Open YichaoOU opened 3 years ago

YichaoOU commented 3 years ago

Hello @masai1116,

Thank you again for sharing the code! I have some questions regarding RNA-seq reads.

In our test SHARE-seq data, if we filter R2 by polyT, TTTTTT + 1 mismatch, about 50% reads will be discarded. Is it normal?

What happens if we didn't filter reads by polyT? Because for bulk RNA-seq and 10x scRNA-seq, we didn't filter polyT, right?

One last quesiton, in your STAR alignment code, you only used R1. I found my mapping rate for using only R1 is just 50%, but with paired-end mapping, I can get 70%. Is it normal?

Thanks, Yichao

masai1116 commented 3 years ago

polyT filtering is usually not necessary. The percentage of reads has polyT varies case by case though. I haven't quantified it. I should look into it.

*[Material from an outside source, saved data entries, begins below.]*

(** ** An empty result *)

(** C10 on a long-form run whose job is complete at once and recognised
    nothing: the transcript is empty and a file is still created, empty,
    but as [/home/user/clip_en-US.txt]; the reported
    [/tmp/clip_en-US.txt] does not exist. *)
Theorem empty_result_still_writes :
  let r := main 1 Sample.long_run Sample.silent in
  fst (assemble [] "" Sample.silent) = Ok "" /\
  fst r = Ok "/tmp/clip_en-US.txt" /\
  last (w_trace (snd r))
  = Some (Print "Saved transcription to /tmp/clip_en-US.txt") /\
  w_files (snd r) !! "/home/user/clip_en-US.txt" = Some [] /\
  w_files (snd r) !! "/tmp/clip_en-US.txt" = None.
Proof. vm_compute. repeat split. Qed.

(** * Beyond the claims *)

(** ** Frames *)

#[export] Instance same_env_pre : PreOrder same_env.
Proof.
  split.
  - intros w. repeat split.
  - intros w1 w2 w3 (A1 & A2 & A3 & A4 & A5 & A6) (B1 & B2 & B3 & B4 & B5 & B6).
    repeat split; congruence.
Qed.

#[export] Instance same_files_pre : PreOrder same_files.
Proof.
  split.
  - intros w. split; reflexivity.
  - intros w1 w2 w3 [A1 A2] [B1 B2]. split; [now transitivity w2 | congruence].
Qed.

#[export] Instance emits_only_pre (P : event -> Prop) :
  PreOrder (emits_only P).
Proof.
  split.
  - intros w. exists []. split; [now rewrite app_nil_r | constructor].
  - intros w1 w2 w3 (e1 & E1 & F1) (e2 & E2 & F2).
    exists (e1 ++ e2)%list. split.
    + now rewrite E2, E1, <- app_assoc.
    + apply Forall_app. now split.
Qed.
(** Artist and title, then the optional label, up to the end of the line:
    the lazy group stops right before the label. *)
Lemma rest_label_match (total i j : nat) (whole rest label : string)
    (c : captures) :
  i <> j -> i <> 0 -> j <> 0 ->
  rest <> "" -> forallb_string dot rest = true ->
  no_space_bracket rest = true ->
  forallb_string dot label = true ->
  exists res,
    rmatch total (Cat (Group i restRe) (Cat (labelRe j) Eol))
      (rest ++ label_suffix label) c (finish whole)
    = Some res
    /\ res 0 = Some whole
    /\ res i = Some rest
    /\ res j = match label with "" => c j | _ => Some label end
    /\ forall n, n <> 0 -> n <> i -> n <> j -> res n = c n.
Proof.
  intros Hij Hi Hj Hne Hdot Hnsb Hlab.
  destruct (label_match total j whole label (set_capture i rest c) Hj Hlab)
    as [res [E [R0 [Rj Rn]]]].
  exists res. split; [|split; [assumption|split; [|split]]].
  - rewrite rmatch_Cat. unfold restRe.
    apply rmatch_Group_lazy; [assumption|assumption| |exact E].
    intros x1 x2 c' Ex _ Hx2. apply label_tail_none; [assumption| |].
    + apply (no_space_bracket_suffix x1). rewrite <- Ex. assumption.
    + destruct label; reflexivity.
  - rewrite (Rn i Hi Hij). captures_cases.
  - rewrite Rj. destruct label; [|reflexivity]. captures_cases.
  - intros n H0 Hni Hnj. rewrite (Rn n H0 Hnj). captures_cases.
Qed.

Lemma split_at_first (d : ascii) (u v x y : string) :
  forallb_string (fun a => negb (Ascii.eqb a d)) u = true ->
  forallb_string (fun a => negb (Ascii.eqb a d)) v = true ->
  u ++ String d x = v ++ String d y -> u = v /\ x = y.
Proof.
  revert v; induction u as [|a u IH]; intros v Hu Hv E;
    destruct v as [|b v]; simpl in *.
  - injection E as <-. auto.
  - injection E as <- _. rewrite Ascii.eqb_refl in Hv. discriminate.
  - injection E as -> _. rewrite Ascii.eqb_refl in Hu. discriminate.
  - injection E as <- E.
    apply andb_prop in Hu. apply andb_prop in Hv.
    destruct (IH v (proj2 Hu) (proj2 Hv) E) as [-> ->]. auto.
Qed.

Lemma digits_no_bracket (s : string) :
  forallb_string digit s = true ->
  forallb_string (fun a => negb (Ascii.eqb a "]")) s = true.
Proof.
  induction s as [|a s IH]; intros H; [reflexivity|].
  simpl in H. apply andb_prop in H. destruct H as [Ha Hs].
  cbn [forallb_string]. rewrite (IH Hs), andb_true_r.
  destruct (Ascii.eqb_spec a "]") as [->|_]; [discriminate|reflexivity].
Qed.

When sequencing by next-seq 150 cycle kit, we only have 30bp on Read2, which includes 10bp UMI, 15bp TTTT, and only 5bp mRNA reads. 5bp is too short to be properly aligned. So I only used R1 to align. When using Nova-seq, we could get longer R2 and that could help alignment as you saw. To keep it simple, I only aligned R1 in the script.